Acquiring first pixel coordinates of at least one target pixel point corresponding to the second sampling pixel point based on third event information corresponding to the at least one texture map, wherein the texture map of each target pixel point is different;

determining a second three-dimensional coordinate of the at least one target pixel point on the surface of the reference three-dimensional model based on a first pixel coordinate of the at least one target pixel point and a preset data mapping relationship between the pixel point in the at least one texture map and the surface point of the reference three-dimensional model;

and taking the second three-dimensional coordinate as a first three-dimensional coordinate of the second sampling pixel point.

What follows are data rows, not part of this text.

Lemma hashes_undefined (s : strategy) (n : Z) :
  ¬ hashes_defined s n → n = 0 ∨ (s = double_hashing ∧ n = 1).
Proof.
  unfold hashes_defined. intros Hn.
  destruct (decide (n = 0)); [by left|right].
  destruct (decide (s = double_hashing)) as [->|]; [|by destruct Hn].
  split; [done|]. destruct (decide (n = 1)); [done|]. by destruct Hn.
Qed.

Lemma insert_undefined (s : strategy) (key value : string) (T : HashTable)
    (db : DB) :
  ¬ hashes_defined s (size T) →
  insert s key value (T, db) = (Raises ZeroDivisionError, (with_stats T 0 0, db)).
Proof.
  intros [H0|[-> H1]]%hashes_undefined.
  - destruct s;
      unfold insert, ChainingHashTable.insert, LinearProbingHashTable.insert,
        QuadraticProbingHashTable.insert, DoubleHashingHashTable.insert,
        ChainingHashTable._hash_function,
        LinearProbingHashTable._hash_function,
        QuadraticProbingHashTable._hash_function,
        DoubleHashingHashTable._hash_function;
      mrun; rewrite H0; by rewrite bind_py_mod_zero.
  - unfold insert, DoubleHashingHashTable.insert,
      DoubleHashingHashTable._hash_function,
      DoubleHashingHashTable._hash_function2.
    rewrite bind_reset_stats, bind_assoc, bind_get_self. simpl.
    rewrite bind_py_mod by lia.
    rewrite bind_assoc, bind_get_self. simpl. rewrite H1. simpl.
    rewrite bind_assoc. by rewrite bind_py_mod_zero.
Qed.

Lemma search_probing (s : strategy) (key : string) (T : HashTable) (db : DB) :
  probing s → hashes_defined s (size T) →
  search s key (T, db) =
  for_in (range (size T))
    (λ i, search_at (candidate s (size T) key i) key)
    (mret None) (with_stats T 0 1, db).
Proof.
  intros Hs [Hn Hn1].
  destruct s; [done| | |];
    unfold search, LinearProbingHashTable.search,
      QuadraticProbingHashTable.search, DoubleHashingHashTable.search,
      LinearProbingHashTable._hash_function,
      QuadraticProbingHashTable._hash_function,
      DoubleHashingHashTable._hash_function,
      DoubleHashingHashTable._hash_function2.
  - mrun. apply for_in_ext. intros i w. by rewrite bind_py_mod.
  - mrun. apply for_in_ext. intros i w. by rewrite bind_py_mod.
  - specialize (Hn1 eq_refl). mrun.
    apply for_in_ext. intros i w. by rewrite bind_py_mod.
Qed.

Lemma search_undefined (s : strategy) (key : string) (T : HashTable)
    (db : DB) :
  ¬ hashes_defined s (size T) →
  search s key (T, db) = (Raises ZeroDivisionError, (with_stats T 0 0, db)).
Proof.
  intros [H0|[-> H1]]%hashes_undefined.
  - destruct s;
      unfold search, ChainingHashTable.search, LinearProbingHashTable.search,
        QuadraticProbingHashTable.search, DoubleHashingHashTable.search,
        ChainingHashTable._hash_function,
        LinearProbingHashTable._hash_function,
        QuadraticProbingHashTable._hash_function,
        DoubleHashingHashTable._hash_function;
      mrun; rewrite H0; by rewrite bind_py_mod_zero.
  - unfold search, DoubleHashingHashTable.search,
      DoubleHashingHashTable._hash_function,
      DoubleHashingHashTable._hash_function2.
    rewrite bind_reset_stats, bind_assoc, bind_get_self. simpl.
    rewrite bind_py_mod by lia.
    rewrite bind_assoc, bind_get_self. simpl. rewrite H1. simpl.
    rewrite bind_assoc. by rewrite bind_py_mod_zero.
Qed.

End probing_methods.

Section search_spec.
Variable idx : Z → Z.
Variable key : string.

Lemma search_at_not_other (index : Z) (T : HashTable) (db : DB) :
  other_key db index key = false →
  search_at index key (T, db) =
  match db !! index with
  | None => (Raises HashTableSlot_DoesNotExist, (T, db))
  | Some slot =>
      match HashTableSlot.key_value slot with
      | None => (Returns (Return None), (T, db))
      | Some _ => (Returns (Return (HashTableSlot.actual_value slot)), (T, db))
      end
  end.
Proof.
  unfold other_key, search_at, objects_get.
  rewrite bind_assoc, bind_get_db. cbn [snd].
  destruct (db !! index) as [slot|]; [|done].
  rewrite bind_ret.
  destruct (HashTableSlot.key_value slot) as [k|]; [|done].
  intros Hk%bool_decide_eq_false.
  rewrite decide_True; [done|]. by destruct (decide (k = key)).
Qed.

(** What the loop of [search] does, by the first candidate that is not
    occupied by another key. *)
Lemma search_loop_spec (l : list Z) (T : HashTable) (db : DB) :
  ∃ l1 l2,
    l = l1 ++ l2 ∧
    Forall (λ i, other_key db (idx i) key = true) l1 ∧
    let T' := with_stats T (collisions_count T)
                (probes_count T + Z.of_nat (length l1)) in
    let run := for_in l (λ i, search_at (idx i) key) (mret None) (T, db) in
    match l2 with
    | [] => run = (Returns None, (T', db))
    | i :: _ =>
        other_key db (idx i) key = false ∧
        match db !! idx i with
        | None => run = (Raises HashTableSlot_DoesNotExist, (T', db))
        | Some slot =>
            match HashTableSlot.key_value slot with
            | None => run = (Returns None, (T', db))
            | Some _ => run = (Returns (HashTableSlot.actual_value slot), (T', db))
            end
        end
    end.
Proof.
  assert (HT : ∀ T : HashTable,
            with_stats T (collisions_count T)
              (probes_count T + Z.of_nat (length (@nil Z))) = T).
  { intros [n a c p]. unfold with_stats. simpl. by rewrite Z.add_0_r. }
  assert (Hhit : ∀ (T : HashTable) j l',
    other_key db (idx j) key = false →
    match db !! idx j with
    | None =>
        for_in (j :: l') (λ i, search_at (idx i) key) (mret None) (T, db) =
        (Raises HashTableSlot_DoesNotExist, (T, db))
    | Some slot =>
        match HashTableSlot.key_value slot with
        | None =>
            for_in (j :: l') (λ i, search_at (idx i) key) (mret None) (T, db) =
            (Returns None, (T, db))
        | Some _ =>
            for_in (j :: l') (λ i, search_at (idx i) key) (mret None) (T, db) =
            (Returns (HashTableSlot.actual_value slot), (T, db))
        end
    end).
  { intros T' j l' Hj. cbn [for_in]. rewrite bind_unfold.
    rewrite (search_at_not_other _ _ _ Hj).
    destruct (db !! idx j) as [slot|]; [|done].
    by destruct (HashTableSlot.key_value slot). }
  induction l as [|i l IH].
  - exists [], []. repeat split; [constructor|]. cbv zeta. by rewrite HT.
  - destruct (other_key db (idx i) key) eqn:Hi.
    + destruct IH as (l1 & l2 & -> & Hl1 & Hrun).
      exists (i :: l1), l2. split; [done|]. split; [by constructor|].
      assert (Hall : Forall (λ i, other_key db (idx i) key = true) (i :: l1))
        by by constructor.
      cbv zeta. change (i :: l1 ++ l2) with ((i :: l1) ++ l2).
      rewrite (search_loop_skip idx key (i :: l1) l2 T db Hall).
      destruct l2 as [|j l2]; [done|].
      destruct Hrun as [Hj _]. split; [done|]. by apply Hhit.
    + exists [], (i :: l). split; [done|]. split; [constructor|].
      cbv zeta. rewrite HT. split; [done|]. by apply Hhit.
Qed.

End search_spec.

(** ** Probing [insert]: failures and counters *)

Section probing_insert.
Context `{Hash}.

(** A probing [insert] that raises has written nothing. *)
Lemma insert_probing_raises (s : strategy) (key value : string) (w : world)
    (e : exn) :
  probing s →
  (insert s key value w).1 = Raises e →
  (insert s key value w).2.2 = w.2.
Proof.
  intros Hs. destruct w as [T db].
  destruct (decide (hashes_defined s (size T))) as [Hd|Hd].
  - rewrite insert_probing by done.
    destruct (insert_loop_spec (candidate s (size T) key) key value
                (range (size T)) (with_stats T 0 1) db)
      as (l1 & l2 & _ & _ & _ & Hrun).
    destruct l2 as [|i l2]; [by rewrite Hrun|].
    destruct Hrun as [_ Hrun].
    destruct (db !! candidate s (size T) key i) as [slot|].
    + destruct Hrun as [_ ->]. done.
    + by rewrite Hrun.
  - by rewrite insert_undefined.
Qed.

3. The method according to claim 2, wherein the obtaining, based on the third event information corresponding to the at least one texture map, the first pixel coordinates of the at least one target pixel corresponding to the second sampling pixel includes:

Determining at least two candidate pixel points based on third event information corresponding to the at least one texture map, wherein the at least two candidate pixel points respectively correspond to the same surface points on the reference three-dimensional model, and the texture map where each candidate pixel point is located is different;

and acquiring first pixel coordinates of at least one target pixel point based on fourth event information corresponding to the at least two candidate pixel points, wherein two or more target pixel points are identical in corresponding surface points on the reference three-dimensional model.

4. A method according to claim 3, wherein the candidate pixel point, the target pixel point and the second sampling pixel point are displayed in the same color.

5. The method of claim 1, wherein the first sampling pixels are uniformly distributed within the second semantic region;

and the display colors corresponding to the first sampling pixel points in the second semantic region are different.

6. The method of any of claims 1 to 5, wherein the second semantic region is an enlarged view;

The at least one texture map comprises any one or more of a left-looking texture map, a right-looking texture map, a front-looking texture map, a back-looking texture map, a top-looking texture map, and a bottom-looking texture map of the reference three-dimensional model;

And determining the reference three-dimensional model based on the semantic tags carried by the second semantic region, wherein the same semantic tags correspond to the same reference three-dimensional model.

7. A training data acquisition device comprising:

The coordinate determining module is used for acquiring a first three-dimensional coordinate of the second sampling pixel point corresponding to the reference three-dimensional model surface based on third event information corresponding to the at least one texture map;

The second region determining module includes: a first coordinate determination unit, a second coordinate determination unit, and a pixel point determination unit;

the first coordinate determination unit is used for: acquiring second pixel coordinates corresponding to a plurality of pixel points on a closed line of a second semantic region respectively;

The second coordinate determination unit is used for: determining a plurality of third pixel coordinates in the closed line based on second pixel coordinates corresponding to the plurality of pixel points on the closed line respectively;

The pixel point determining unit is used for: a plurality of first sampled pixel points is determined based on the plurality of third pixel coordinates.

8. A computer readable storage medium storing a computer program for execution by a processor to implement the method of acquiring three-dimensional coordinate data of any one of claims 1-6.

9. An electronic device, the electronic device comprising:

A processor;

A memory for storing the processor-executable instructions;

The processor is configured to read the executable instructions from the memory and execute the instructions to implement the method for acquiring three-dimensional coordinate data according to any one of claims 1 to 6.